There is, of course, a great deal of credited information here, probably most that is not related to the dancer's sexual exploits already in print elsewhere. There is much that I did not know about the "hidden years" in Russia and near the end of the dancer's life. If the information is accurate, these bits are a valuable addition to the permanent body of knowledge about Nureyev (the reason for my 3 star rating).

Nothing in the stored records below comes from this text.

(* ===== verification/SnapshotSend.v ===== *)
(** * What a sender sends

    Every chunk a sender hands out is the part of the snapshot at its offset,
    however acknowledgements, cancellations and resumptions interleave, and
    every source it has taken is released exactly once. *)

From S2P Require Import Prelude Configuration Bytes Wire Digest SnapshotSender.
From S2P Require Import SnapshotReceiver SnapshotReceive.
From Stdlib Require Import ZArith Lia.
From stdpp Require Import base numbers list tactics.
Open Scope Z_scope.
Open Scope raft_scope.

(** ** Parts of a list *)

Definition slice (data : list Z) (offset length : Z) : list Z :=
  take (Z.to_nat length) (drop (Z.to_nat offset) data).

Lemma length_slice data offset n :
  0 <= offset -> 0 <= n -> offset + n <= Z.of_nat (length data) ->
  Z.of_nat (length (slice data offset n)) = n.
Proof. intros. unfold slice. rewrite length_take, length_drop. lia. Qed.

Lemma slice_all data : slice data 0 (Z.of_nat (length data)) = data.
Proof. unfold slice. rewrite Nat2Z.id. cbn. by apply take_ge. Qed.

Lemma slice_app data offset m n :
  0 <= offset -> 0 <= m -> 0 <= n ->
  slice data offset m ++ slice data (offset + m) n = slice data offset (m + n).
Proof.
  intros. unfold slice. rewrite Z2Nat.inj_add by lia. rewrite <- drop_drop.
  rewrite Z2Nat.inj_add by lia. rewrite <- take_take_drop. done.
Qed.

Lemma store_slice (n : nat) (bytes block : list Z) :
  (n + length bytes <= length block)%nat ->
  take (length bytes) (drop n (store n bytes block)) = bytes.
Proof.
  intros Hn. unfold store. rewrite drop_app_length' by (rewrite length_take; lia).
  apply take_app_length.
Qed.

Lemma lookup_store (n : nat) (bytes block : list Z) (i : nat) :
  (n + length bytes <= length block)%nat -> (i < n \/ n + length bytes <= i)%nat ->
  store n bytes block !! i = block !! i.
Proof.
  intros Hn [Hi|Hi]; unfold store.
  - rewrite lookup_app_l by (rewrite length_take; lia). by apply lookup_take_lt.
  - rewrite lookup_app_r by (rewrite length_take; lia). rewrite length_take.
    rewrite lookup_app_r by lia. rewrite lookup_drop. f_equal. lia.
Qed.

Lemma store_slice_ne (n m k : nat) (bytes block : list Z) :
  (n + length bytes <= length block)%nat -> (m + k <= n \/ n + length bytes <= m)%nat ->
  take k (drop m (store n bytes block)) = take k (drop m block).
Proof.
  intros Hn Hm. apply list_eq. intros i. destruct (decide (i < k)%nat) as [Hi|Hi].
  - rewrite !lookup_take_lt, !lookup_drop by lia. apply lookup_store; lia.
  - by rewrite !lookup_take_ge by lia.
Qed.

Lemma length_store (n : nat) (bytes block : list Z) :
  (n + length bytes <= length block)%nat -> length (store n bytes block) = length block.
Proof. intros. by apply store_at_prefix. Qed.

(** ** The transfer of one snapshot *)

Section Send.
Context {W : Type}.
Context (config : tr_raft_snapshot_sender_config) (it : snapshot_item) (digest : list Z).

Abbreviation chunk_size := (sg_chunk_size config).
Abbreviation window := (sg_max_inflight_chunks config).
Abbreviation size := (Z.of_nat (length (it_data it))).

(** The chunk at an offset. *)
Definition chunk_length (offset : Z) : Z := Z.min chunk_size (size - offset).

Definition chunk_of (offset : Z) : tr_raft_snapshot_chunk :=
  SnapshotChunk (sg_self_id config) (sg_peer_id config) (it_leader_term it) (it_index it)
    (it_term it) offset size digest (offset =? 0)
    (if offset =? 0 then it_configuration it else zero_conf)
    (slice (it_data it) offset (chunk_length offset))
    (offset + chunk_length offset =? size).

(** The offsets at which chunks start. *)
Definition chunk_offset (offset : Z) : Prop :=
  0 <= offset /\ (chunk_size | offset) /\ (offset < size \/ size = 0 /\ offset = 0).

(** A source of the bytes: a read that succeeds writes the bytes asked for, and
    no read writes more. *)
Record source_of (src : tr_raft_snapshot_source W) : Prop := {
  so_size : src_size src = size;
  so_digest : src_digest src = digest;
  so_bound read_at w offset n w' result bytes :
    src_read_at src = Some read_at -> read_at w offset n = (w', result, bytes) ->
    0 <= n -> Z.of_nat (length bytes) <= n;
  so_read read_at w offset n w' bytes :
    src_read_at src = Some read_at -> read_at w offset n = (w', SALTS_OK, bytes) ->
    0 <= offset -> 0 < n -> offset + n <= size -> Z.of_nat (length bytes) = n ->
    bytes = slice (it_data it) offset n
}.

However, I found the tone of the book uncomfortable. While it is presented as a serious biography, it seemed more akin to a (very weighty) gossip column to me. One other Amazon reviewer noted the presence of lots of stories about Nureyev's lovers (about 2 1/2 pages of speculation on whether Dame Margot Fonteyn was one of them--no definite conclusion). There are also the requisite _enfant terrible_ stories. But mostly missing are the stories of Nureyev's sweetness and generosity. I remember hearing one of his female colleagues say that, if you wanted him to dance for free at a gala you were planning, "all you have to do is cry a little" and he would do anything you wanted. I remember witnessing his evident devastated humility when he accidentally overbalanced a young Royal Ballet ballerina and nearly dropped her from a "bum lift" in a performance of _Fille mal Gardee_. This man could hardly have been the one described by Solway.

Solway does give attention to Nureyev's enormous drive, courage, and indomitability. In that, she is fair to him and to his legend. However, despite the length of the book, there is much missing from it, in my opinion.

6 of 7 people found the following review helpful
the most detailed account of Nureyev's life 3 Jan 1999
By A Customer - Published on Amazon.com
Format:Hardcover
Compared to all the previous books about Rudolf Nureyev, Diane Solaway's "Nureyev: His Life" stands out as the most detailed, most researched and most complete account of the ballet dancer's life. Those who are interested in Russian culture, Tatar history, ballet, lives of gay celebrities, lifestyles of the rich and famous, etc. will find this book totally fascinating.